When a line in the entries contains the word "Developer", copy that line in full.
Start of DATA FOR PROCESSING
(** * IR generation of the Lua++ compiler (compiler/src/ir.c)

    A shallow embedding of the register allocator, the constant pool, the
    tree lowering [ir_build_proto] and the prototype collector, followed by
    the properties established about them. *)

From Stdlib Require Import ZArith List Bool Lia.
From Stdlib Require Import Floats.SpecFloat.
From Stdlib Require Import FMapPositive.
Import ListNotations.
Local Open Scope Z_scope.

(* ================================================================== *)
(** ** Machine integers and doubles *)

Definition UCHAR_MAX : Z := 255.
Definition SHRT_MAX : Z := 32767.
Definition SHRT_MIN : Z := -32768.
Definition UINT16_MAX : Z := 65535.
Definition UINT_MAX : Z := 4294967295.

(** Conversion of an [int] to [unsigned char], [unsigned short] and
    [unsigned int]: reduction modulo 2^8, 2^16 and 2^32. *)
Definition to_uchar (z : Z) : Z := z mod 256.
Definition to_ushort (z : Z) : Z := z mod 65536.
Definition to_uint (z : Z) : Z := z mod 4294967296.

(** A C [double] is an IEEE 754 binary64 value: 53 bits of precision,
    infinities at exponent 1024. *)
Definition double : Type := spec_float.
Definition dprec : Z := 53.
Definition demax : Z := 1024.

(** Conversion of an integer constant to [double] (round to nearest even;
    exact below 2^53). *)
Definition double_of_int (z : Z) : double := binary_normalize dprec demax z 0 false.

(** [a <= b] and [a == b] on doubles: false as soon as one side is a NaN,
    and the two zeros compare equal. *)
Definition double_le (a b : double) : bool := SFleb a b.
Definition double_eq (a b : double) : bool := SFeqb a b.

(** [floor] of math.h: the largest integral value not above [x]; zeros,
    infinities and NaN are returned as they are. *)
Definition floor (x : double) : double :=
  match x with
  | S754_finite s m e =>
      if 0 <=? e then x
      else binary_normalize dprec demax (cond_Zopp s (Zpos m) / 2 ^ (- e)) 0 s
  | _ => x
  end.

(** Conversion of a [double] to [short] when it is passed for a [short]
    parameter: the fractional part is discarded.  The only caller guards
    the value to be integral and within [SHRT_MIN .. SHRT_MAX]. *)
Definition double_to_short (x : double) : Z :=
  match x with
  | S754_finite s m e =>
      if 0 <=? e then cond_Zopp s (Zpos m * 2 ^ e)
      else cond_Zopp s (Zpos m / 2 ^ (- e))
  | _ => 0
  end.

(* ================================================================== *)
(** ** Instructions and code sections *)

(** Modelled from the spec: the opcode enumeration of ir.h is absent from
    the sources; these are the opcodes ir.c names.  [IR_ARGPREP + 1] is
    taken to be [IR_VARARGPREP], the variant the vararg flag selects. *)
Inductive ir_opcode : Type :=
| IR_ARGPREP | IR_VARARGPREP | IR_CALL | IR_LOADK | IR_LOADKX
| IR_LOADI | IR_GETGLOBAL | IR_RETURN | IR_CLOSURE.
(** X7: [done(null, profile)] is called inside the [try] block.  When that
    call returns, it is the only one; when it throws, the [catch] clause
    calls [done] a second time, now with the exception as its error, so one
    answer of the provider completes [done] twice. *)
Theorem X7_done_completed_twice_on_throw (done : function2)
    (err body json profile : value) :
  truthy err = false ->
  JSON_parse body = Normal json ->
  build_profile json body = ret profile ->
  (forall tr, done this_undefined VNull profile = (tr, Normal tt) ->
     userProfile_response JSON_parse done err body = (tr, Normal tt))
  /\ (forall tr e, done this_undefined VNull profile = (tr, Throw e) ->
       userProfile_response JSON_parse done err body
       = ((tr ++ fst (done this_undefined e VUndefined))%list,
          snd (done this_undefined e VUndefined))).
Proof.
  intros Herr Hparse Hbuild. unfold userProfile_response.
  rewrite Herr, Hparse. js_simpl. rewrite Hbuild. js_simpl.
  split.
  - intros tr ->. reflexivity.
  - intros tr e ->. cbn.
    now destruct (done this_undefined e VUndefined).
Qed.


End Collaborators.

(** ** The further properties on concrete requests *)

Lemma X1_missing_body_fails_witness :
  authenticate flat_parse refused_strategy bodyless_request
  = ([Fail VUndefined], Normal tt).
Proof. apply X1_missing_body_fails. reflexivity. Defined.

Lemma X2_runs_without_function_skip_witness :
  exists accessToken k,
    authenticate flat_parse refused_strategy token_request
    = ([OAuthGet userinfo_url accessToken],
       Throw (cannot_read VUndefined k)).
Proof.
  destruct (X2_runs_without_function_skip flat_parse refused_strategy
              token_request VUndefined eq_refl)
    as [H | [[e H] | [[accessToken [H _]] | H]]];
    try (vm_compute in H; discriminate H).
  exact H.
Defined.

Lemma X3_one_request_with_extracted_token_witness :
  fst (authenticate flat_parse refused_strategy tokenless_request)
  = [OAuthGet userinfo_url VUndefined].
Proof.
  apply X3_one_request_with_extracted_token
    with (skip := VUndefined) (refreshToken := VUndefined);
    reflexivity.
Defined.

Lemma X4_async_predicate_decides_witness :
  loadUserProfile flat_parse
    (skipping_strategy (skip_async_answering (VStr "boom") (VBool true))
                       accepting_verify)
    (VStr "tok") (fun _ err _ => emit (Fail err))
  = ([Fail (VStr "boom")], Normal tt).
Proof.
  exact (X4_async_predicate_decides flat_parse
           (skipping_strategy
              (skip_async_answering (VStr "boom") (VBool true))
              accepting_verify)
           (VStr "tok") (VStr "boom") (VBool true) VUndefined
           {| fn_length := 2;
              fn_call := fun _ cb =>
                match cb with
                | Some done => done (VStr "boom") (VBool true) ;;;
                               ret VUndefined
                | None => ret VUndefined
                end |}
           (fun _ err _ => emit (Fail err))
           eq_refl (le_n 2) (fun _ => eq_refl)).
Defined.

Lemma X5_sync_predicate_exception_escapes_witness :
  authenticate flat_parse
    (skipping_strategy (skip_sync_throwing (VStr "boom")) accepting_verify)
    token_request
  = ([], Throw (VStr "boom")).
Proof.
  apply X5_sync_predicate_exception_escapes
    with (accessToken := VStr "tok") (refreshToken := VUndefined)
         (f := {| fn_length := 1; fn_call := fun _ _ => throw (VStr "boom") |});
    reflexivity.
Defined.

Lemma X6_null_response_is_an_error_witness :
  userProfile_response null_aware_parse (fun _ err _ => emit (Fail err))
                       VNull (VStr "null")
  = ([Fail (cannot_read VNull "id")], Normal tt).
Proof.
  exact (X6_null_response_is_an_error null_aware_parse
           (fun _ err _ => emit (Fail err)) VNull (VStr "null") VNull
           eq_refl eq_refl eq_refl).
Defined.

Lemma X7_done_completed_twice_on_throw_witness :
  userProfile_response flat_parse throwing_done VNull (VStr ada_body)
  = ([Fail VNull; Fail late], Throw late).
Proof.
  exact (proj2 (X7_done_completed_twice_on_throw flat_parse throwing_done
                  VNull (VStr ada_body) ada_json ada_profile
                  eq_refl eq_refl eq_refl)
               [Fail VNull] late eq_refl).
Defined.


Lemma X9_refresh_token_needs_query_witness :
  authenticate flat_parse refused_strategy body_token_queryless_request
  = ([], Throw (cannot_read VUndefined "refresh_token")).
Proof.
  exact (X9_refresh_token_needs_query flat_parse refused_strategy
           body_token_queryless_request eq_refl eq_refl eq_refl).
Defined.

Lemma X10_access_token_needs_headers_witness :
  authenticate flat_parse refused_strategy headerless_request
  = ([], Throw (cannot_read VUndefined "access_token")).
Proof.
  exact (X10_access_token_needs_headers flat_parse refused_strategy
           headerless_request eq_refl eq_refl eq_refl eq_refl eq_refl
           eq_refl).
Defined.
Definition raw_columns : list string :=
  ["job_title"; "company"; "location"; "skills"; "salary"; "experience"].

Definition sample_jobs : DataFrame :=
  mkFrame raw_columns
    [ raw_job 0 " senior  software engineer" "IBM" "bengaluru"
              "python; sql | aws" "12-18 LPA" "5-8 years";
      raw_job 1 "data scientist" "Google" "Remote"
              "Python, Machine Learning" "20 LPA" "3 years";
      raw_job 2 "QA Engineer" "TCS" "new delhi"
              "selenium, java" "8.5 LPA" "fresher" ].

(** A posting whose ranges are written upper bound first. *)
Definition swapped_jobs : DataFrame :=
  mkFrame raw_columns
    [ raw_job 0 "Data Scientist" "IBM" "Pune" "python, sql"
              "20-10 LPA" "5-3 years" ].

(** A table without a salary column. *)
Definition unpaid_jobs : DataFrame :=
  mkFrame ["job_title"; "location"; "skills"; "experience"]
    [ mkRow 0 (Some "Data Scientist") None (Some "Pune") (Some "python, sql") None
            None (Some "2-4 years") None None None None None None None ].

Definition draws_a : Draws := mkDraws (λ _, 3%Q) (λ _, (3 # 2)%Q) (λ _, 0%Z) (λ _, 2%Z).
Definition draws_b : Draws := mkDraws (λ _, 4%Q) (λ _, (3 # 2)%Q) (λ _, 1%Z) (λ _, 3%Z).

(** Normalized postings for the engine. *)
Definition posting (i : nat) (title location skills : string)
    (pay_lo pay_hi : Q) (exp_lo exp_hi : Z) : Row :=
  mkRow i (Some title) None (Some location) (Some skills) None None None
        (Some pay_lo) (Some pay_hi) (Some exp_lo) (Some exp_hi) None None None.

Definition posting_columns : list string :=
  ["job_title"; "location"; "skills"; "salary_min"; "salary_max"; "exp_min"; "exp_max"].

Definition two_jobs : DataFrame :=
  mkFrame posting_columns
    [ posting 0 "Python Developer" "Pune" "Python, Sql" 10 20 1 3;
      posting 1 "Data Scientist" "Remote" "Python, Ml" 12 25 2 5 ].

Definition eleven_jobs : DataFrame :=
  mkFrame posting_columns
    ((λ i, posting i "Data Engineer" "Pune" "Sql, Spark" 10 20 1 3) <$> seq 0 11).

Definition band_10_20 : Scored :=
  mkScored (posting 0 "Data Engineer" "Pune" "Sql, Spark" 10 20 1 3) 0.

(** A table without a location column. *)
Definition unlocated_jobs : DataFrame :=
  mkFrame ["job_title"; "skills"; "salary_min"; "salary_max"; "exp_min"; "exp_max"]
    [ mkRow 0 (Some "Python Developer") None None (Some "Python, Sql") None None None
            (Some 10%Q) (Some 20%Q) (Some 1%Z) (Some 3%Z) None None None ].
Definition unlocated_jobs_heap : heap := {[ 0 := unlocated_jobs ]}.

(** The settings of the index used on the sample tables. *)
Definition sample_stop_words : list string := ["a"; "an"; "and"; "of"; "the"].
Definition sample_max_features : nat := 5000.

Definition two_jobs_heap : heap := {[ 0 := two_jobs ]}.
Definition eleven_jobs_heap : heap := {[ 0 := eleven_jobs ]}.

(** * Properties *)

Lemma Qle_bool_true x y : Is_true (Qle_bool x y) ↔ (x <= y)%Q.
Proof. rewrite Is_true_true. apply Qle_bool_iff. Qed.

Lemma StronglySorted_impl {A} (R1 R2 : relation A) l :
  (∀ x y, R1 x y → R2 x y) → StronglySorted R1 l → StronglySorted R2 l.
Proof.
  intros HR. induction 1 as [|x l Hl IH Hx]; constructor; [done|].
  eapply Forall_impl; eauto.
Qed.

Lemma filter_none {A} (P : A → Prop) `{∀ x, Decision (P x)} (l : list A) :
  (∀ x, x ∈ l → ¬ P x) → filter P l = [].
Proof.
  induction l as [|x l IH]; intros Hl; [done|].
  rewrite filter_cons_False by (apply Hl; by left).
  apply IH. intros y Hy. apply Hl. by right.
Qed.

Module OrderFacts.

Lemma goes_before_spec {A} (by_ : A → R) asc x y :
  goes_before by_ asc x y ↔
  (if asc then ascending_by by_ else descending_by by_) x y.
Proof.
  unfold goes_before, ascending_by, descending_by.
  destruct asc; by rewrite bool_decide_spec.
Qed.

Lemma insert_by_perm {A} (by_ : A → R) asc x l : insert_by by_ asc x l ≡ₚ x :: l.
Proof.
  induction l as [|y l IH]; simpl; [done|].
  destruct (goes_before by_ asc x y); [done|].
  by rewrite IH, Permutation_swap.
Qed.

Lemma sort_values_perm {A} (by_ : A → R) asc l : sort_values by_ asc l ≡ₚ l.
Proof.
  induction l as [|x l IH]; simpl; [done|].
  by rewrite insert_by_perm, IH.
Qed.

Lemma sort_values_length {A} (by_ : A → R) asc (l : list A) :
  length (sort_values by_ asc l) = length l.
Proof. by rewrite sort_values_perm. Qed.
Lemma releasedJustBefore_swap cs old u :
  match old with
  | Some v => ∃ rel, lives cs = rel ++ [v]
  | None => lives cs = []
  end →
  releasedJustBefore cs → releasedJustBefore (cs ++ revokes old ++ [SetMainSrc u]).
Proof.
  intros Hold H i a b Ha Hb. rewrite lives_swap in Ha, Hb.
  destruct (decide (S i < length (lives cs))%nat) as [Hlt|Hge].
  - rewrite lookup_app_l in Ha, Hb by lia.
    destruct (H i a b Ha Hb) as (k & Hk & Hk'). exists k.
    split; apply lookup_app_l_Some; done.
  - assert (S i = length (lives cs)) as Hi.
    { apply lookup_lt_Some in Hb. rewrite length_app in Hb. cbn in Hb. lia. }
    rewrite lookup_app_l in Ha by lia.
    rewrite lookup_app_r, Hi, Nat.sub_diag in Hb by lia. injection Hb as <-.
    destruct old as [v|].
    + destruct Hold as [rel Hrel]. rewrite Hrel in Ha, Hi.
      rewrite length_app in Hi. cbn in Hi.
      rewrite lookup_app_r in Ha by lia.
      replace (i - length rel)%nat with O in Ha by lia. injection Ha as <-.
      exists (length cs). cbn.
      split.
      * rewrite lookup_app_r by lia. by rewrite Nat.sub_diag.
      * rewrite lookup_app_r by lia. by replace (S (length cs) - length cs)%nat with 1%nat by lia.
    + rewrite Hold in Hi. cbn in Hi. lia.
Qed.

(** *** The invariant *)

Lemma Inv_mounted : Inv mounted.
Proof.
  exists emptyAudio, emptyAudio. cbn.
  repeat split; try done; try constructor.
Qed.

Lemma Inv_updateAudioSource (file : MixedAudio) (st : State) :
  Inv st → Inv (updateAudioSource file st).
Proof.
  intros (m & l & Hm & Hl & Hsw & Hlive & Hnd & Hrjb).
  destruct (isSwappingRef st) eqn:Hbusy.
  - rewrite updateAudioSource_busy by done.
    exists m, l. cbn. rewrite Hbusy. done.
  - rewrite (updateAudioSource_idle file st m l) by done.
    destruct Hsw as (Hc & Hp & Hlt & Hdom).
    eexists m, _. cbn. split; [done|]. split; [done|]. cbn.
    rewrite lives_create, released_create. split; [|split; [done|split; [done|]]].
    + exists (nextUrl st). rewrite Hc. cbn.
      repeat split; try done. rewrite dom_insert_L. by rewrite Hdom.
    + apply releasedJustBefore_frame; [apply lives_create|done].
Qed.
End of DATA FOR PROCESSING
■ TASK RESPONSE ■
    [ posting 0 "Python Developer" "Pune" "Python, Sql" 10 20 1 3;
    [ mkRow 0 (Some "Python Developer") None None (Some "Python, Sql") None None None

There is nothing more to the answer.